[Collected data entries]
BEGIN
Definition ValidatePayloadLength (header : FrameHeader) (limits : CodecLimits) (network_input : bool)
  : Status :=
  let fail_ := InputError network_input in
  if kind header =? MessageKind.kRequest then
    if negb (status header =? WireStatus.kOk) then fail_ "request status must be kOk"
    else if opcode header =? Opcode.kGet then
      if negb (payload_bytes header =? kBlockKeyBytes)
      then fail_ "Get request payload must be exactly 16 bytes" else Ok
    else if opcode header =? Opcode.kPut then
      if payload_bytes header <=? kBlockKeyBytes
      then fail_ "Put request must contain a non-empty Block blob" else Ok
    else if opcode header =? Opcode.kPing then
      if negb (payload_bytes header =? 0) then fail_ "Ping request payload must be empty" else Ok
    else Ok
  else if negb (status header =? WireStatus.kOk) then
    if payload_bytes header <? 4 then
      fail_ "error response payload is shorter than its length field"
    else
      let max_error_payload := 4 + max_error_message_bytes limits in
      if max_error_payload <? payload_bytes header then
        fail_ "error response payload exceeds the error message limit"
      else Ok
  else if opcode header =? Opcode.kGet then
    if payload_bytes header =? 0
    then fail_ "successful Get response requires a non-empty Block blob" else Ok
  else if opcode header =? Opcode.kPut then
    if negb (payload_bytes header =? 0)
    then fail_ "successful Put response payload must be empty" else Ok
  else if opcode header =? Opcode.kPing then
    if negb (payload_bytes header =? 0)
    then fail_ "successful Ping response payload must be empty" else Ok
  else Ok.

Definition ValidateHeaderFields (header : FrameHeader) (limits : CodecLimits) (network_input : bool)
  : Status :=
  if negb (IsKnownKind (kind header)) then InputError network_input "unknown message kind"
  else if negb (IsKnownOpcode (opcode header)) then InputError network_input "unknown opcode"
  else if negb (IsKnownWireStatus (status header)) then InputError network_input "unknown wire status"
  else if negb (flags header =? 0) then InputError network_input "v1 flags must be zero"
  else
    let! frame_size := ValidateFrameSizeImpl (payload_bytes header) limits network_input in
    ValidatePayloadLength header limits network_input.

Definition ValidatePayloadPointer (payload : option bytes) (size : Z) : Status :=
  match payload with
  | None => if negb (size =? 0) then Corrupt "payload pointer is null with non-zero size" else Ok
  | Some _ => Ok
  end.

Definition ValidateDeclaredPayloadSize (header : FrameHeader) (payload : option bytes) (size : Z)
  : Status :=
  check ValidatePayloadPointer payload size ;;
  if negb (payload_bytes header =? size) then
    Corrupt "payload size does not match header payload_bytes"
  else Ok.

(** ** Copies *)

Definition CopyBytes (mem : AllocResult) (b : bytes) : Result bytes :=
  match b with
  | [] => Value []
  | _ => guard_alloc mem "byte buffer allocation failed"
           "byte buffer is larger than the container limit" b
  end.

(** The memory a pointer plus offset and a size name. *)
Definition memory (payload : option bytes) : bytes :=
  match payload with
  | Some p => p
  | None => []
  end.

Definition CopyString (mem : AllocResult) (p : bytes) (size : Z) : Result bytes :=
  if size =? 0 then Value []
  else guard_alloc mem "string allocation failed"
         "string is larger than the container limit" (take (Z.to_nat size) p).

(** ** Headers and keys *)

Definition ValidateFrameSize (payload_bytes : Z) (limits : CodecLimits) : Result Z :=
  ValidateFrameSizeImpl payload_bytes limits false.

Definition EncodeHeader (header : FrameHeader) (limits : CodecLimits) : Result bytes :=
  check_r ValidateHeaderFields header limits false ;;
  Value (PutU32 kMagic
         ++ PutU16 kVersion
         ++ PutU16 kHeaderBytes
         ++ [byte.of_Z (kind header)]
         ++ [byte.of_Z (opcode header)]
         ++ PutU16 (status header)
         ++ PutU32 (flags header)
         ++ PutU64 (request_id header)
         ++ PutU64 (payload_bytes header)).

Definition DecodeHeader (bytes_ : option bytes) (size : Z) (limits : CodecLimits)
  : Result FrameHeader :=
  if size <? kHeaderBytes then Error (Corrupt "truncated fixed header")
  else if kHeaderBytes <? size then Error (Corrupt "unexpected bytes after fixed header")
  else match bytes_ with
  | None => Error (Corrupt "header pointer is null")
  | Some p =>
      if max_frame_bytes limits <? kHeaderBytes then
        Error (Invalid "max_frame_bytes is smaller than the 32-byte header")
      else if negb (GetU32 p =? kMagic) then Error (Corrupt "bad magic")
      else if negb (GetU16 (drop 4 p) =? kVersion) then Error (Corrupt "unsupported version")
      else if negb (GetU16 (drop 6 p) =? kHeaderBytes) then Error (Corrupt "invalid header size")
      else
        let header := {|
          kind := at_ p 8;
          opcode := at_ p 9;
          status := GetU16 (drop 10 p);
          flags := GetU32 (drop 12 p);
          request_id := GetU64 (drop 16 p);
          payload_bytes := GetU64 (drop 24 p)
        |} in
        check_r ValidateHeaderFields header limits true ;;
        Value header
  end.

Definition EncodeBlockKey (k : BlockKey) : Result bytes :=
  Value (PutU64 (prefix_hash k) ++ PutU32 (prefix_len k) ++ PutU32 (model_fingerprint k)).

Definition DecodeBlockKey (bytes_ : option bytes) (size : Z) : Result BlockKey :=
  if size <? kBlockKeyBytes then Error (Corrupt "truncated BlockKey")
  else if kBlockKeyBytes <? size then Error (Corrupt "unexpected bytes after BlockKey")
  else match bytes_ with
  | None => Error (Corrupt "BlockKey pointer is null")
  | Some p => Value (mkBlockKey (GetU64 p) (GetU32 (drop 8 p)) (GetU32 (drop 12 p)))
  end.

(** ** Payloads *)

Definition EncodeGetRequest (mem : AllocResult) (k : BlockKey) : Result bytes :=
  let? encoded_key := EncodeBlockKey k in
  guard_alloc mem "Get request allocation failed"
    "Get request is larger than the container limit" encoded_key.

Definition DecodeGetRequest (payload : option bytes) (size : Z) : Result BlockKey :=
  DecodeBlockKey payload size.

Definition EncodeGetSuccessPayload (mem : AllocResult) (blob : bytes) (limits : CodecLimits)
  : Result bytes :=
  match blob with
  | [] => Error (Invalid "successful Get payload requires a non-empty Block blob")
  | _ =>
      let? frame_size := ValidateFrameSize (zlen blob) limits in
      CopyBytes mem blob
  end.

Definition DecodeGetSuccessPayload (mem : AllocResult) (payload : option bytes) (size : Z)
    (limits : CodecLimits) : Result bytes :=
  if size =? 0 then
    Error (Corrupt "successful Get payload requires a non-empty Block blob")
  else
  check_r ValidatePayloadPointer payload size ;;
  let? frame_size := ValidateFrameSizeImpl size limits true in
  CopyString mem (memory payload) size.

Definition EncodePutRequest (mem : AllocResult) (k : BlockKey) (blob : bytes) (limits : CodecLimits)
  : Result bytes :=
  match blob with
  | [] => Error (Invalid "Put request requires a non-empty Block blob")
  | _ =>
      if u64_max - kBlockKeyBytes <? zlen blob then
        Error (Invalid "Put request length overflows uint64_t")
      else
        let payload_bytes := wrap 64 (kBlockKeyBytes + zlen blob) in
        let? frame_size := ValidateFrameSize payload_bytes limits in
        let? encoded_key := EncodeBlockKey k in
        guard_alloc mem "Put request allocation failed"
          "Put request is larger than the container limit" (encoded_key ++ blob)
  end.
END
Task objective:
In the lines above, find each one with "bool" and list it.

Written answer:
Definition ValidatePayloadLength (header : FrameHeader) (limits : CodecLimits) (network_input : bool)
Definition ValidateHeaderFields (header : FrameHeader) (limits : CodecLimits) (network_input : bool)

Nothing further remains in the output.